3 Ways to Improve Your Accounts Receivables:
- Invoice - What’s the purpose of an invoice? To let a client or customer know when to pay. Often times, a company will put “Net 30" on their invoices. Now, is that net 30 from when you finished the job or delivered the product, net 30 from when the client receives the invoice, or net 30 from your birthday? We should not assume that they know the answer. The invoice should clearly communicate when to pay. Recommendation: in the largest print on the invoice, put in a box “Payment Due” and then the exact date (month/day/year). Or, instead of having a due date, you could put "Payable Upon Receipt." The invoice should be sent out as soon as possible. Do not procrastinate on this task.
- Billing Statement - Some billing statements will have “0-30 Days, 31-60 Days, 61-90 Days, Over 90 Days”. If I received a statement like this I might think “Oh, I don’t have to pay for at least 90 days because they obviously have other customers doing the same”. Recommendation: leave it out completely.
- Phone Call - Very few people enjoy making a collections phone call. However, there is value in making a phone call to your client/customer that owes you money. Recommendation: improve your accounts receivables, increase sales leads and improve quality control in 1 phone call:
- Hire a young woman or man to make these calls for you. The business owner, executive, or highly paid bookkeeper does not need to be making these calls. You can hire a young person part time for a reasonable wage. Or, if you would rather utilize one of your current employees, that works as well.

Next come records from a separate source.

(** A call whose route runs an action of the controller on the connection. *)
Lemma route_served req m uri h params act (a : Z * string * list Article) l p r :
  match_routes (routes_ wasm_router) (method req) (path req) = Some (wasm_route m uri h, params) ->
  (forall p, h (set_route_params params req, p) =
    let '(o, p') := (controller_conn demangle_type fuel ≫= fun c => with_conn c act : M Process Response) p in
    (o, (set_route_params params req, p'))) ->
  (forall d, articles_in l d -> exists d', act d = (Ok r, d') /\ articles_in a.2 d') -> ok_response a r -> serving l p ->
  exists r p', handle wasm_kernel req p = (Ok r, p') /\ ok_response a r /\ serving a.2 p'.
Proof.
  intros Hm Hh Ha Hok Hp. destruct (action_serving act l a.2 p r Ha Hp) as (p' & E & Hs). exists r, p'.
  split; [|by split]. eapply handle_route; [exact Hm|]. by rewrite Hh, E.
Qed.

(** The part of a handler between the controller and the action only reads. *)
Lemma after_conn {A} (g : M (Request * Process) A) (v : A) (f : A -> M Memory Response) q p :
  (forall p, g (q, p) = (Ok v, (q, p))) ->
  (c ← in_app (controller_conn demangle_type fuel); a ← g; in_app (with_conn c (f a)) : M (Request * Process) Response) (q, p) =
  let '(o, p') := (controller_conn demangle_type fuel ≫= fun c => with_conn c (f v) : M Process Response) p in (o, (q, p')).
Proof.
  intros Hg. unfold in_app, mbind, M_bind. cbn [fst snd].
  destruct (controller_conn demangle_type fuel p) as [[c|e] p1]; [|done]. cbn [fst snd]. rewrite Hg. done.
Qed.

Lemma call_served c l p : well_formed c -> Z.of_nat (length l) + 1 < 2 ^ 63 ->
  View.render fuel articles_template (articles_view l) = Some (Ok (html_list l)) -> serving l p ->
  exists r p', handle wasm_kernel (call_request c) p = (Ok r, p') /\ ok_response (answer c l) r /\ serving (answer c l).2 p'.
Proof.
  intros [_ Hw] Hl Hr Hp. destruct c as [|id|form| |m u]; cbn [answer].
  - eapply route_served; [reflexivity|reflexivity| | |exact Hp].
    + intros d Hd. exists d. unfold articles_index, mbind, M_bind. by rewrite (all_articles l).
    + done.
  - destruct Hw as [Hid Hns]. eapply (route_served _ _ _ _ _ (articles_show MemoryConnection id) _ l p
      (match List.find (fun a => a_id a =? to_int id) l with
       | Some a => response_json (article_json a) 200
       | None => response_json (json_message "error" "not found") 404
       end)); [by apply match_show_route| | | |exact Hp].
    + intros q. apply (after_conn _ id (articles_show MemoryConnection)). intros p1.
      unfold route_param, on_request, gets, mbind, M_bind. cbn [fst Http.set_route_params Http.route_params]. by rewrite lookup_singleton_eq.
    + intros d Hd. exists d. unfold articles_show, mbind, M_bind. rewrite (find_article l) by done.
      destruct (List.find _ l) as [a|]; by (split; [reflexivity|]).
    + by destruct (List.find _ l).
  - eapply (route_served _ _ _ _ _ (articles_store MemoryConnection form) _ l p
      (if bool_decide (title (form_article form) = "") then response_json (json_message "error" "title is required") 422
       else response_json (article_json (article_set_id (Z.of_nat (length l) + 1) (form_article form))) 201)); [reflexivity| | | |exact Hp].
    + intros q. apply (after_conn _ form (articles_store MemoryConnection)). done.
    + intros d Hd. unfold articles_store. case_bool_decide; [by exists d|].
      destruct (insert_article (form_article form) l d Hd Hl) as (d' & E & Hd'). exists d'. unfold mbind, M_bind. by rewrite E.
    + by case_bool_decide.
  - eapply route_served; [reflexivity|reflexivity| | |exact Hp].
    + intros d Hd. exists d. unfold articles_html, mbind, M_bind. rewrite (all_articles l) by done. rewrite Hr. by split.
    + done.
  - pose proof (handle_unmatched wasm_kernel (call_request (Other m u)) p (unrouted_matches m u Hw)) as E.
    cbn [wasm_kernel new_kernel Kernel.router_ op_allowed router_ops] in E.
    change (path (call_request (Other m u))) with u in E. pose proof (known_allowed u) as Hk.
    destruct (known u), (allowed_methods wasm_router u) as [|x ms]; try (destruct Hk as [H1 H2]; discriminate (H2 eq_refl) || discriminate (H1 eq_refl)).
    + do 2 eexists. split; [exact E|]. by repeat split.
    + do 2 eexists. split; [exact E|]. by repeat split.
Qed.

(** ** From the first call on *)
Lemma build_serving : exists p, build demangle_type fuel fresh_process = (Ok wasm_kernel, p) /\ serving seeded_articles p.
Proof.
  assert (Hseed : exists p, seed demangle_type fuel fresh_process = (Ok tt, p) /\ serving seeded_articles p).
  { destruct fuel as [|[|[|f]]]; [lia..|]. eexists. split; [vm_compute; reflexivity|].
    exists [], (repo_insert MemoryConnection ArticleMapper (mkArticle 0 "Running in your browser via WebAssembly" 42 true)
      (repo_insert MemoryConnection ArticleMapper (mkArticle 0 "Hello from compiled C++" 7 true) empty_memory).2).2.
    split; [vm_compute; reflexivity|]. split; [vm_compute; reflexivity|]. split; [|done].
    constructor; [by split|]. constructor; [by split|]. constructor. }
  destruct Hseed as (p & E & Hp). exists p. split; [|done]. unfold build, mbind, M_bind. rewrite E, routes_wasm. done.
Qed.

(** Between calls: nothing has been built yet, or the application serves the articles. *)
Definition ready (l : list Article) (g : Globals) : Prop :=
  (instance g = Some wasm_kernel /\ serving l (process g)) \/
  (instance g = None /\ process g = fresh_process /\ l = seeded_articles).
Lemma app_ready l g : ready l g -> exists g', app demangle_type fuel g = (Ok wasm_kernel, g') /\
  instance g' = Some wasm_kernel /\ serving l (process g').
Proof.
  intros [[Hi Hs]|(Hi & Hp & ->)]; unfold app; rewrite Hi; [by exists g|].
  rewrite Hp. destruct build_serving as (p & E & Hs). rewrite E. by eexists.
Qed.
(* ===== verification/Clang.v ===== *)
(** * tools: the part of libclang the code generators call

    libclang is not part of the repository: its functions are the fields of [Libclang], and
    what the tools rely on is [ClangLaws], the documented order of [clang_visitChildren].
    The command line, the name of the included header and the traversals the tools share
    are here too. *)
From S2P Require Import Prelude CppString CppNum.

Local Open Scope Z_scope.

Inductive CursorKind : Type :=
  | CXCursor_Constructor | CXCursor_ClassDecl | CXCursor_StructDecl | CXCursor_FieldDecl | CXCursor_Other.
Inductive VisitResult : Type := CXChildVisit_Break | CXChildVisit_Continue | CXChildVisit_Recurse.
#[export] Instance CursorKind_eq_dec : EqDecision CursorKind.
Proof. solve_decision. Defined.

(** A string of libclang may be null. *)
Record Libclang (Cursor CType : Type) : Type := mkLibclang {
  getCursorKind : Cursor -> CursorKind;
  isPublic : Cursor -> bool;
  isCursorDefinition : Cursor -> bool;
  getCursorSpelling : Cursor -> option string;
  getNumArguments : Cursor -> Z;
  getArgument : Cursor -> Z -> Cursor;
  getCursorType : Cursor -> CType;
  getTypeSpelling : CType -> option string;
  getNumTemplateArguments : CType -> Z;
  getTemplateArgumentAsType : CType -> Z -> CType;
  visitChildren : forall A, Cursor -> (Cursor -> A -> VisitResult * A) -> A -> A
}.
Arguments getCursorKind {_ _} _. Arguments isPublic {_ _} _. Arguments isCursorDefinition {_ _} _.
Arguments getCursorSpelling {_ _} _. Arguments getNumArguments {_ _} _. Arguments getArgument {_ _} _.
Arguments getCursorType {_ _} _. Arguments getTypeSpelling {_ _} _. Arguments getNumTemplateArguments {_ _} _.
Arguments getTemplateArgumentAsType {_ _} _. Arguments visitChildren {_ _} _ {_}.

(** [take]: a null pointer is the empty string. *)
Definition take_text (s : option string) : string := default "" s.

(** ** Traversal *)
Section traversal.
Context {Cursor : Type} (children : Cursor -> list Cursor).

(** The visitor on a list of siblings, and below each one it recurses into; the flag says
    that a Break has stopped it. *)
Inductive visits {A} (f : Cursor -> A -> VisitResult * A) : list Cursor -> A -> A -> bool -> Prop :=
  | visits_nil a : visits f [] a a false
  | visits_break c l a a' : f c a = (CXChildVisit_Break, a') -> visits f (c :: l) a a' true
  | visits_continue c l a a' a'' s : f c a = (CXChildVisit_Continue, a') -> visits f l a' a'' s -> visits f (c :: l) a a'' s
  | visits_stopped c l a a' a'' : f c a = (CXChildVisit_Recurse, a') -> visits f (children c) a' a'' true ->
      visits f (c :: l) a a'' true
  | visits_recurse c l a a' a'' a3 s : f c a = (CXChildVisit_Recurse, a') -> visits f (children c) a' a'' false ->
      visits f l a'' a3 s -> visits f (c :: l) a a3 s.

(** The cursors below a list of siblings, each before its own children. *)
Inductive preorder : list Cursor -> list Cursor -> Prop :=
  | preorder_nil : preorder [] []
  | preorder_cons c l below after : preorder (children c) below -> preorder l after ->
      preorder (c :: l) (c :: below ++ after).

(** A visitor that appends what it finds at a cursor and always recurses. *)
Lemma visits_collects {B} (f : Cursor -> list B -> VisitResult * list B) (found : Cursor -> option B) :
  (forall c bs, f c bs = (CXChildVisit_Recurse, bs ++ option_list (found c))) ->
  forall l a a' s, visits f l a a' s ->
  exists all, preorder l all /\ a' = a ++ omap found all /\ s = false.
Proof.
  intros Hf. induction 1 as [a|c l a a' Hc|c l a a' a'' s Hc _ _|c l a a' a'' Hc _ IH|c l a a' a'' a3 s Hc _ IH1 _ IH2];
    [|congruence|congruence| |].
  - exists []. split; [constructor|]. by rewrite app_nil_r.
  - destruct IH as (all & _ & _ & Hs). discriminate Hs.
  - destruct IH1 as (below & Hb & -> & _), IH2 as (after & Ha & -> & ->). rewrite Hf in Hc. injection Hc as <-.
    exists (c :: below ++ after). split; [by constructor|]. split; [|done].
    cbn [omap list_omap]. rewrite omap_app, <- !app_assoc. by destruct (found c).
Qed.
End traversal.

(** What the documentation says of [clang_visitChildren]. *)
Class ClangLaws {Cursor CType} (lib : Libclang Cursor CType) (children : Cursor -> list Cursor) : Prop := {
  visit_children_in_order A (f : Cursor -> A -> VisitResult * A) c a :
    exists stopped, visits children f (children c) a (visitChildren lib c f a) stopped
}.

(** ** A tree of cursors

    What the examples run on: cursors as a tree, visited as the documentation says. *)
Inductive Ty : Type := mkTy (spelling : string) (targs : list Ty).
Inductive Tree : Type :=
  mkTree (kind : CursorKind) (name : string) (public definition : bool) (ty : Ty) (args kids : list Tree).
Definition tree_children (c : Tree) : list Tree := match c with mkTree _ _ _ _ _ _ kids => kids end.
Definition tree_type (c : Tree) : Ty := match c with mkTree _ _ _ _ ty _ _ => ty end.
Definition tree_args (c : Tree) : list Tree := match c with mkTree _ _ _ _ _ args _ => args end.
Definition no_tree : Tree := mkTree CXCursor_Other "" false false (mkTy "" []) [] [].
Definition ty_args (t : Ty) : list Ty := match t with mkTy _ l => l end.

Fixpoint visit_tree {A} (f : Tree -> A -> VisitResult * A) (c : Tree) (a : A) : A * bool :=
  match c with
  | mkTree _ _ _ _ _ _ kids =>
      (fix go (l : list Tree) (a : A) : A * bool :=
        match l with
        | [] => (a, false)
        | k :: l =>
            match f k a with
            | (CXChildVisit_Break, a) => (a, true)
            | (CXChildVisit_Continue, a) => go l a
            | (CXChildVisit_Recurse, a) => let '(a, stopped) := visit_tree f k a in if stopped then (a, true) else go l a
            end
        end) kids a
  end.
Definition tree_clang : Libclang Tree Ty :=
  mkLibclang Tree Ty (fun c => match c with mkTree k _ _ _ _ _ _ => k end) (fun c => match c with mkTree _ _ p _ _ _ _ => p end)
    (fun c => match c with mkTree _ _ _ d _ _ _ => d end) (fun c => match c with mkTree _ n _ _ _ _ _ => Some n end)
    (fun c => Z.of_nat (length (tree_args c))) (fun c i => nth (Z.to_nat i) (tree_args c) no_tree) tree_type
    (fun t => match t with mkTy s _ => Some s end) (fun t => Z.of_nat (length (ty_args t)))
    (fun t i => nth (Z.to_nat i) (ty_args t) (mkTy "" [])) (fun A c f a => (visit_tree f c a).1).

Lemma visit_tree_visits {A} (f : Tree -> A -> VisitResult * A) :
  forall c a, visits tree_children f (tree_children c) a (visit_tree f c a).1 (visit_tree f c a).2.
Proof.
  fix IH 1. intros [k n p d t args kids] a. cbn [tree_children visit_tree]. revert a.
  induction kids as [|x kids IHk]; intros a; [constructor|]. destruct (f x a) as [[] a'] eqn:E.
  - by apply visits_break.
  - by eapply visits_continue.
  - specialize (IH x a'). destruct (visit_tree f x a') as [a'' []] eqn:Ex; cbn [fst snd] in *.
    + by eapply visits_stopped.
    + by eapply visits_recurse.
Qed.
#[export] Instance tree_laws : ClangLaws tree_clang tree_children.
Proof. split. intros A f c a. exists (visit_tree f c a).2. apply visit_tree_visits. Qed.

(** ** The command line *)
Record Arguments_ : Type := mkArguments { header_arg : string; out_path : string; clang_args : list string }.
Fixpoint read_args (argv : list string) (past_sep : bool) (a : Arguments_) : Arguments_ :=
  match argv with
  | [] => a
  | x :: argv =>
      let plain := if bool_decide (header_arg a = "") then mkArguments x (out_path a) (clang_args a) else a in
      if past_sep then read_args argv true (mkArguments (header_arg a) (out_path a) (clang_args a ++ [x]))
      else if bool_decide (x = "--") then read_args argv true a
      else if bool_decide (x = "-o") then
        match argv with
        | o :: argv => read_args argv false (mkArguments (header_arg a) o (clang_args a))
        | [] => plain
        end
      else read_args argv false plain
  end.
Definition main_args (argv : list string) : Arguments_ := read_args argv false (mkArguments "" "" []).
Definition clang_command (a : Arguments_) : list string := ["-std=c++20"; "-x"; "c++"] ++ clang_args a.

(** [header.substr(header.find_last_of("/\\") + 1)]: npos + 1 is 0. *)
Fixpoint after_last_slash (s rest : string) : string :=
  match s with
  | "" => rest
  | String c s => after_last_slash s (if is_char "/" c || is_char backslash c then s else rest)
  end.
Definition basename (header : string) : string := after_last_slash header header.

(** What a run of a tool leaves: the exit code, std::cout, std::cerr, the file it wrote. *)
Record Outcome : Type := mkOutcome { exit_code : Z; out : string; err : string; written : option (string * string) }.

- If you want to be paid in 30 days, this call should be made on the 28th day.
- The call should go something like this:
“Hi, this is Beth from ABC Company. We did some work for you and wanted to call and make sure you were happy with that work. (This is the quality control part of the call. Pause and let them answer. If they say “Yes”, say “Excellent!” If they say “No”, ask them what they were unhappy with, tell them you will have the right person contact them about the situation to resolve it and move on with the call.)
We like to stay ahead of our client/customer needs and requirements. Is there anything we should be bidding/estimating/pricing on or anything that you might need from us in the next 30, 60, 90 days? (This may identify a sales or project lead. If they say “Yes”, let them know that you will have the right person, estimator or sales person, reach out to them to discuss further.)
By the way, we have an invoice #______ outstanding here. We wanted to make sure we sent it to the right person for processing. (All you need to do at this point is confirm they have the correct invoice.)
Ok, thank you for your time. Please do not hesitate to call if you need anything else from us. Have a good day!”
We all probably go through our bills the same way. We start with a stack and decide which ones need to be paid now and which ones don’t:
- This one can wait
- This one can wait
- Oh, this is from Beth who calls me, I’ll pay this now. If they know Beth will be calling, they’ll take care of Beth.
Of course, the contact who will receive your phone call may not be the primary contact to ask about quality or upcoming needs but in many cases they’ll be able to answer the questions or put you in touch with the person who could answer the questions. Of course, if your company does work for or sells products to a company with hundreds of employees or to the government, it’s best to just focus the call on the invoice.
While there are other accounts receivables strategies, based on the size and situation of company, this approach may greatly impact your cash flow. An approach that takes less time would be to only call those who have a pattern of not paying on time, 5-7 business days after the payment due date.
However, by making this 1 phone call, we can more proactively politely put our invoice at the top of all of our client’s and customer’s payables list. However, while the primary purpose of the call is for accounts receivables, we may also identify quality control issues and leads to increase sales.
What are you doing to improve your accounts receivables?